The Fractured Olympic Games Begin
A postmortem on why this once-unifying event has failed in recent times.
Sports lovers have waited patiently for the 2024 Paris Summer Olympics. But as many have noticed, there is a distinct political undertone — really now an overtone — that taints all that the Olympic Games represent and have stood for. The occasion has lost a lot of its luster as a result.
The modern Olympics were restarted in 1894, and with the exception of pauses during the two world wars, as well as boycotts by the Americans and Russians during the Cold War, the Games have continued to be a touchstone and a symbol of the peaceful coming together of otherwise divergent countries. However, in the past decade, the Games have been overtaken by political maneuvering.
The Russians and the Chinese have used the Games to increase their power and influence, while simultaneously trying to subvert the International Olympic Committee’s rules and standards for fair play. Their athletes are encouraged to cheat via doping. They routinely ignore the Olympic Creed, which states, “The important thing in life is not the triumph but the fight; the essential thing is not to have won, but to have fought well.”
Then the West began to regress in earnest. In the U.S., former NFL quarterback Colin Kaepernick started an unpatriotic trend of kneeling for the national anthem. Subsequently, many athletes have forgotten that the purpose in showcasing their skills isn’t about activism for a pet cause.
COVID-19 caused the Olympics to be thrown off schedule, and the 2022 Beijing Winter Games were a dystopian nightmare of authoritarian overreach by the Chinese government.
The Olympics are no longer an event in which countries can set aside politics and just play sports. Gone are the days when sports legends like basketball player Michael Jordan explain why they remain publicly apolitical. “Republicans buy sneakers, too,” he once said.
Today’s charged political climate has the beautiful city of Paris awash with police, military, and other counterterror measures to prevent an opportunistic terrorist attack. The issue of mass migration (mainly illegal) poses this particular threat. Another political torpedo is that the International Olympic Committee has released a new set of standards for gender-confused men to compete against women.

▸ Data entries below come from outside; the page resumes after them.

Lemma find_from_spec (needle hay : string) (k : Z) :
  (Py.find_from needle hay k = -1 ∧ absent needle hay) ∨
  (∃ i, Py.find_from needle hay k = k + Z.of_nat i ∧
        first_occurrence needle hay i).
Proof.
  revert k. induction hay as [|a hay IH]; intros k; simpl.
  - destruct (Py.startswith needle "") eqn:Hp.
    + right. exists 0%nat. split; [lia|]. split; [by apply occurs_at_zero|lia].
    + left. split; [done|]. intros [|i] [Hi Hs]; simpl in *; [congruence|lia].
  - destruct (Py.startswith needle (String a hay)) eqn:Hp.
    + right. exists 0%nat. split; [lia|]. split; [by apply occurs_at_zero|lia].
    + destruct (IH (k + 1)) as [[Hf Habs]|(i & Hf & Hocc & Hmin)].
      * left. split; [done|]. intros [|i] Hocc.
        -- apply occurs_at_zero in Hocc. congruence.
        -- apply occurs_at_cons in Hocc. by apply (Habs i).
      * right. exists (S i). split; [lia|]. split.
        -- by apply occurs_at_cons.
        -- intros [|j] Hj Hoccj.
           ++ apply occurs_at_zero in Hoccj. congruence.
           ++ apply occurs_at_cons in Hoccj. apply (Hmin j); [lia|done].
Qed.

Lemma first_occurrence_unique (needle hay : string) (i j : nat) :
  first_occurrence needle hay i → first_occurrence needle hay j → i = j.
Proof.
  intros [Hi Hmi] [Hj Hmj].
  destruct (Nat.lt_trichotomy i j) as [Hlt|[->|Hlt]]; [|done|].
  - by destruct (Hmj i Hlt).
  - by destruct (Hmi j Hlt).
Qed.

(** [find] returns -1 exactly when the needle is absent, and otherwise the
    offset of its first occurrence. *)
Lemma find_absent (needle hay : string) :
  Py.find needle hay = -1 ↔ absent needle hay.
Proof.
  unfold Py.find.
  destruct (find_from_spec needle hay 0) as [[Hf Habs]|(i & Hf & Hocc & Hmin)].
  - by split.
  - split; [lia|]. intros Habs. by destruct (Habs i).
Qed.

Lemma find_first (needle hay : string) (i : nat) :
  Py.find needle hay = Z.of_nat i ↔ first_occurrence needle hay i.
Proof.
  unfold Py.find.
  destruct (find_from_spec needle hay 0) as [[Hf Habs]|(k & Hf & Hfirst)].
  - split; [lia|]. intros [Hocc _]. by destruct (Habs i).
  - split.
    + intros Heq. assert (k = i) as -> by lia. done.
    + intros Hi. rewrite (first_occurrence_unique _ _ _ _ Hi Hfirst). lia.
Qed.

Lemma slice_byte_range (data : string) (i hi : nat) :
  (i ≤ String.length data)%nat → (hi ≤ String.length data)%nat →
  Py.slice (Z.of_nat i) (Z.of_nat hi) data = byte_range i hi data.
Proof.
  intros Hi Hhi. unfold Py.slice, byte_range, Py.clamp, Py.len.
  destruct (Z.ltb_spec (Z.of_nat i) 0); [lia|].
  destruct (Z.ltb_spec (Z.of_nat hi) 0); [lia|].
  rewrite !Z.max_r, !Z.min_r by lia.
  rewrite Nat2Z.id. f_equal. lia.
Qed.

(** ** The credential loader (C4) *)



(** ** The identifier rewrite (C1) *)

(** The outcome of the comparison as the specification words it, for the
    segments [O] of the old identifier and the segments [N] of the
    candidate without its first one.  The comparison runs in order and
    stops at the first mismatch, so a wildcard is reached at [i] only when
    every earlier segment of [N] equals the one of [O]. *)
Definition wildcard_reached (O N : list string) : Prop :=
  ∃ i, (i < Nat.min (length O) (length N))%nat ∧ N !! i = Some "*" ∧
       ∀ j, (j < i)%nat → N !! j = O !! j.

Definition compared_equal (O N : list string) : Prop :=
  length O = length N ∧
  ∀ i, (i < Nat.min (length O) (length N))%nat →
       N !! i ≠ Some "*" ∧ N !! i = O !! i.

Definition left_unchanged (O N : list string) : Prop :=
  wildcard_reached O N ∨ compared_equal O N.

(** Every wildcard segment replaced by the fallback token. *)
Definition materialize (N : list string) : list string :=
  (λ seg, if bool_decide (seg = "*") then "isign" else seg) <$> N.

(** The candidate identifier of an application object: the explicit
    override, or else the [application-identifier] of the credential. *)
Inductive candidate (b : bundle) : string → Prop :=
  | candidate_override cand :
      new_appid b = Some (Some (VStr cand)) → candidate b cand
  | candidate_credential provision entitlements cand :
      new_appid b = Some None →
      new_provision b = Some provision →
      Dyn.getitem provision "Entitlements" = Ok entitlements →
      Dyn.getitem entitlements "application-identifier" = Ok (VStr cand) →
      candidate b cand.

Lemma compare_loop_Returned (O N : list string) (n k : nat) :
  compare_loop O N (seq k n) = Returned ↔
  ∃ i, (k ≤ i < k + n)%nat ∧ N !! i = Some "*" ∧
       ∀ j, (k ≤ j < i)%nat → N !! j = O !! j.
Proof.
  revert k. induction n as [|n IH]; intros k; simpl.
  - split; [done|]. intros (i & ? & _). lia.
  - case_bool_decide as Hstar.
    + split; [|done]. intros _. exists k. split; [lia|]. split; [done|]. lia.
    + case_bool_decide as Hne.
      * split; [done|]. intros (i & Hi & HNi & Hprev).
        destruct (decide (i = k)) as [->|]; [done|].
        destruct Hne. apply Hprev. lia.
      * rewrite IH.
        split; intros (i & Hi & HNi & Hprev); exists i.
        -- split; [lia|]. split; [done|]. intros j Hj.
           destruct (decide (j = k)) as [->|]; [done|]. apply Hprev. lia.
        -- destruct (decide (i = k)) as [->|]; [done|].
           split; [lia|]. split; [done|]. intros j Hj. apply Hprev. lia.
Qed.

Lemma compare_loop_Completed (O N : list string) (n k : nat) :
  compare_loop O N (seq k n) = Completed ↔
  ∀ i, (k ≤ i < k + n)%nat → N !! i ≠ Some "*" ∧ N !! i = O !! i.
Proof.
  revert k. induction n as [|n IH]; intros k; simpl.
  - split; [|done]. intros _ i ?. lia.
  - case_bool_decide as Hstar.
    + split; [done|]. intros Hall. destruct (Hall k) as [? _]; [lia|done].
    + case_bool_decide as Hne.
      * split; [done|]. intros Hall. destruct (Hall k) as [_ ?]; [lia|done].
      * rewrite IH. split; intros Hall i Hi.
        -- destruct (decide (i = k)) as [->|]; [done|]. apply Hall. lia.
        -- apply Hall. lia.
Qed.

Lemma replace_wildcards_lookup (n k : nat) (l : list string) (i : nat) :
  foldl (λ (l : list string) (i : nat),
           if bool_decide (l !! i = Some "*") then <[i := "isign"]> l else l)
        l (seq k n) !! i
  = if bool_decide (k ≤ i < k + n)%nat
    then (λ seg, if bool_decide (seg = "*") then "isign" else seg) <$> l !! i
    else l !! i.
Proof.
  revert k l. induction n as [|n IH]; intros k l; simpl.
  - rewrite bool_decide_eq_false_2 by lia. done.
  - rewrite IH. destruct (decide (i = k)) as [->|Hne].
    + rewrite (bool_decide_eq_false_2 (S k ≤ k < _)%nat) by lia.
      rewrite (bool_decide_eq_true_2 (k ≤ k < _)%nat) by lia.
      case_bool_decide as Hstar.
      * rewrite Hstar. simpl. rewrite list_lookup_insert_eq; [done|].
        by eapply lookup_lt_Some.
      * destruct (l !! k) as [seg|] eqn:Hk; [|done]. simpl.
        rewrite bool_decide_eq_false_2; [done|]. congruence.
    + assert ((if bool_decide (l !! k = Some "*") then <[k := "isign"]> l else l)
                !! i = l !! i) as ->.
      { case_bool_decide; [|done]. by rewrite list_lookup_insert_ne. }
      destruct (decide (S k ≤ i < S k + n)%nat).
      * rewrite !bool_decide_eq_true_2 by lia. done.
      * rewrite !bool_decide_eq_false_2 by lia. done.
Qed.
(** A route variable [id] the handlers refuse: absent, not a number (or
    one outside the range of [int]), or a number that is not positive. *)
Definition rejected_id (vars : list (string * string)) : Prop :=
  match handlers.lookup vars "id" with
  | None => True
  | Some idStr =>
      match Atoi idStr with
      | Err _ => True
      | Ok id => (id <= 0)%Z
      end
  end.

(** A stored post with a new title, when it is the post addressed. *)
Definition retitle (id : Z) (title : string) (p : PostRow) : PostRow :=
  if (posts_id p =? id)%Z then
    mkPostRow (posts_id p) title (posts_content p) (posts_user_id p)
              (posts_created_at p)
  else p.

(** Everything of a stored post but its title. *)
Definition untitled (p : PostRow) : Z * string * Z * Z :=
  (posts_id p, posts_content p, posts_user_id p, posts_created_at p).

(** Everything of a user record but its password hash. *)
Definition public (u : User) : Z * string * string * Time :=
  (User_ID u, User_Username u, User_Email u, User_CreatedAt u).


(** ASCII case folding of a byte: upper-case letters to lower case. *)
Definition fold_byte (b : Z) : Z :=
  if ((65 <=? b) && (b <=? 90))%Z then (b + 32)%Z else b.

(** Two messages that differ only in ASCII letter case. *)
Definition same_modulo_case (m m' : string) : Prop :=
  String.length m = String.length m'
  /\ forall i, fold_byte (index m i) = fold_byte (index m' i).

(** A pattern of lower-case letters and spaces, as all the classifier's
    patterns are. *)
Fixpoint plain (pat : string) : bool :=
  match pat with
  | EmptyString => true
  | String c rest =>
      let b := Z.of_nat (nat_of_ascii c) in
      ((b =? 32) || ((97 <=? b) && (b <=? 122)))%Z && plain rest
  end.

(** Every substring the classifier looks for. *)
Definition patterns : list string := flat_map fst rules.

End Spec.

(** ** Sample instances used to exercise the statements *)

Module Samples.
Import Go sql models.

(** A stand-in for bcrypt and net/mail: hashes by prefixing, accepts an
    address that is longer than two bytes; the driver reads every result to
    its end. *)
Definition externals : Externals :=
  {| bcrypt_GenerateFromPassword := fun pw => Ok ("$2a$10$" ++ pw)%string;
     bcrypt_CompareHashAndPassword := fun h pw => (h =? "$2a$10$" ++ pw)%string;
     mail_ParseAddress := fun e => (2 <? String.length e)%nat;
     driver_rows_Err := fun _ _ => None |}.

(** The same with bcrypt's limit: a password of more than 72 bytes is
    refused ([bcrypt.ErrPasswordTooLong]). *)
Definition bcrypt72 : Externals :=
  {| bcrypt_GenerateFromPassword :=
       fun pw =>
         if (72 <? String.length pw)%nat
         then Err (Errorf "bcrypt: password length exceeds 72 bytes")
         else Ok ("$2a$10$" ++ pw)%string;
     bcrypt_CompareHashAndPassword := fun h pw => (h =? "$2a$10$" ++ pw)%string;
     mail_ParseAddress := fun e => (2 <? String.length e)%nat;
     driver_rows_Err := fun _ _ => None |}.

(** A password of 73 bytes. *)
Definition long_password : string :=
  "aaaaaaaaaaaaaaaaaaaaaaaaaaaaaaaaaaaaaaaaaaaaaaaaaaaaaaaaaaaaaaaaaaaaaaaaa".

(** The same as [externals] with a connection that is lost while rows are
    read. *)
Definition unplugged : Externals :=
  {| bcrypt_GenerateFromPassword := fun pw => Ok ("$2a$10$" ++ pw)%string;
     bcrypt_CompareHashAndPassword := fun h pw => (h =? "$2a$10$" ++ pw)%string;
     mail_ParseAddress := fun e => (2 <? String.length e)%nat;
     driver_rows_Err := fun _ _ => Some (Errorf "driver: bad connection") |}.

Definition ana : UserRow :=
  mkUserRow 1 "ana" "ana@x.com" "$2a$10$secret1" 100.

Definition hello : PostRow := mkPostRow 1 "hello" "first post" 1 101.

Definition world : World :=
  mkWorld (mkDB [ana] [hello] 1 1) [] 200.

End Samples.

(** ** Notions used to state what the code does *)

Module Notions.
Import Go sql models.

(** A message byte the matcher accepts for a pattern byte: the byte itself
    or the byte 32 below or above it (modulo 256). *)
Definition near (c p : Z) : bool :=
  ((c =? p) || (c =? byte_sub p 32) || (c =? byte_add p 32))%Z.
(** * The builder agrees with the description *)

Lemma eligible_suppliers_get (data : Data) (item_id : ItemKey) (sups : list SupplierKey) :
  dict_get (available_suppliers data) item_id = Some sups ->
  eligible_suppliers data item_id = sups.
Proof. unfold eligible_suppliers. now intros ->. Qed.

Lemma in_eligible_pairs (data : Data) (i : ItemKey) (s : SupplierKey) :
  In (i, s) (eligible_pairs data) <->
  In i (dict_keys (items data)) /\ In s (eligible_suppliers data i).
Proof.
  unfold eligible_pairs. rewrite in_flat_map. split.
  - intros (i' & Hi & Hin). apply in_map_iff in Hin.
    destruct Hin as (s' & Heq & Hs). inversion Heq; subst. auto.
  - intros [Hi Hs]. exists i. split; [assumption |]. now apply in_map.
Qed.

(** ** The decision variables *)

Lemma create_variables_Ok (data : Data) (x : VarDict) :
  create_variables data = Ok x -> variables_invariant data (items data) x.
Proof.
  unfold create_variables.
  apply foldM_invariant with (P := variables_invariant data).
  - repeat split; simpl; try tauto; try discriminate. constructor.
  - intros pre [i it] x1 x2 _ (Hnd & Hkeys & Hval & Hav) Hstep. simpl in Hstep.
    apply bind_Ok in Hstep. destruct Hstep as (sups & Hsups & Hx2).
    apply getitem_Ok in Hsups. inversion Hx2; subst x2; clear Hx2.
    pose proof (eligible_suppliers_get data i sups Hsups) as Hel.
    unfold variables_invariant, dict_keys. rewrite map_app. simpl.
    repeat split.
    + apply (fold_set_NoDup _ (fun s => (i, s)) (new_variable i) sups x1 Hnd).
    + intros Hin.
      apply (fold_set_keys _ (fun s => (i, s)) (new_variable i) sups x1 k) in Hin.
      rewrite flat_map_app, in_app_iff. simpl. rewrite app_nil_r, Hel.
      destruct Hin as [Hin | Hin]; [left; now apply Hkeys | now right].
    + intros Hin.
      apply (fold_set_keys _ (fun s => (i, s)) (new_variable i) sups x1 k).
      rewrite flat_map_app, in_app_iff in Hin. simpl in Hin.
      rewrite app_nil_r, Hel in Hin.
      destruct Hin as [Hin | Hin]; [left; now apply Hkeys | now right].
    + intros i' s' v Hg.
      apply (fold_set_get _ (fun s => (i, s)) (new_variable i) sups x1) in Hg.
      destruct Hg as [Hg | (a & _ & Hk & Hv)]; [eauto |].
      inversion Hk; subst. reflexivity.
    + intros i' Hin. apply in_app_iff in Hin. destruct Hin as [Hin | [<- | []]].
      * now apply Hav.
      * simpl. congruence.
Qed.

(** ** Adding constraints *)

Lemma with_constraints_id (m : LpProblem) : with_constraints m (constraints m) = m.
Proof. now destruct m. Qed.

Lemma extends_refl (m : LpProblem) : extends m m [].
Proof.
  split; [| auto]. rewrite app_nil_r. symmetry. apply with_constraints_id.
Qed.

Lemma extends_trans (m1 m2 m3 : LpProblem) (r1 r2 : list (ConstraintName * LpConstraint)) :
  extends m1 m2 r1 -> extends m2 m3 r2 -> extends m1 m3 (r1 ++ r2).
Proof.
  intros [-> Hn1] [-> Hn2]. split; [| auto].
  unfold with_constraints. simpl. now rewrite app_assoc.
Qed.

Lemma add_constraint_Ok (m m' : LpProblem) (c : LpConstraint) (n : ConstraintName) :
  add_constraint m c n = Ok m' -> extends m m' [(n, c)].
Proof.
  unfold add_constraint. destruct (dict_mem (constraints m) n) eqn:Hmem; [discriminate |].
  intros Heq. inversion Heq; subst m'; clear Heq. split; [reflexivity |].
  simpl. intros Hnd. apply dict_mem_false in Hmem.
  unfold dict_keys in *. rewrite map_app. simpl.
  apply NoDup_app; [assumption | constructor; [intros [] | constructor] |].
  intros a Ha [<- | []]. contradiction.
Qed.

Lemma add_constraint_fresh (m : LpProblem) (c : LpConstraint) (n : ConstraintName) :
  ~ In n (dict_keys (constraints m)) ->
  add_constraint m c n = Ok (with_constraints m (constraints m ++ [(n, c)])).
Proof.
  intros Hn. apply dict_mem_false in Hn. unfold add_constraint. now rewrite Hn.
Qed.

(** A loop whose steps each add the rows [rows a] and establish [Q a]. *)
Lemma foldM_extends {A : Type} (body : LpProblem -> A -> result LpProblem)
    (rows : A -> list (ConstraintName * LpConstraint)) (Q : A -> Prop)
    (l : list A) (m m' : LpProblem) :
  (forall m1 m2 a, In a l -> body m1 a = Ok m2 -> extends m1 m2 (rows a) /\ Q a) ->
  foldM body l m = Ok m' ->
  extends m m' (flat_map rows l) /\ (forall a, In a l -> Q a).
Proof.
  intros Hstep.
  apply foldM_invariant
    with (P := fun pre m1 => extends m m1 (flat_map rows pre) /\ forall a, In a pre -> Q a).
  - split; [apply extends_refl | contradiction].
  - intros pre a m1 m2 Hin [Hext HQ] Hb.
    destruct (Hstep m1 m2 a Hin Hb) as [Hext' HQa].
    rewrite flat_map_app. simpl. rewrite app_nil_r. split.
    + eapply extends_trans; eauto.
    + intros a' Ha'. apply in_app_iff in Ha'. destruct Ha' as [Ha' | [<- | []]]; auto.
Qed.

(** ** The three groups of constraints *)

Section Builder.
Variable data : Data.
Variable x : VarDict.
Hypothesis x_values : forall i s v, dict_get x (i, s) = Some v -> v = new_variable i s.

The politics surrounding both the Russia/Ukraine war and the Israel/Hamas war also add to the tensions. Russia has been banned from this Olympics for trying to claim Ukrainian athletes who hail from recently conquered territory. And the apparel company Adidas made an irresponsible blunder by hiring model Bella Hadid — a half-Palestinian who supports the anti-Israel movement — to represent a new shoe that commemorates the 1972 Olympics in which 11 Israeli athletes were killed by a Palestinian military group.
Then there are the ratings, which have been dropping since the mid-2010s. According to The Washington Post, “NBC, which has the U.S. rights to the Games through 2032, saw ratings for its prime-time telecast in Tokyo drop 27 percent from the Rio Olympics in 2016. Months later, the tumble in Beijing was worse, a 42 percent decline from the 2018 Pyeongchang Games.”
The Olympics have become more of a battleground for power and influence than about the love of the individual sports and the opportunity to see the best of the best compete. How does one fix this fracturing of the Olympics and all that they stand for? It starts with countries and athletes deciding to dignify the prestige of the international stage, setting aside their power trips and focusing on their sports.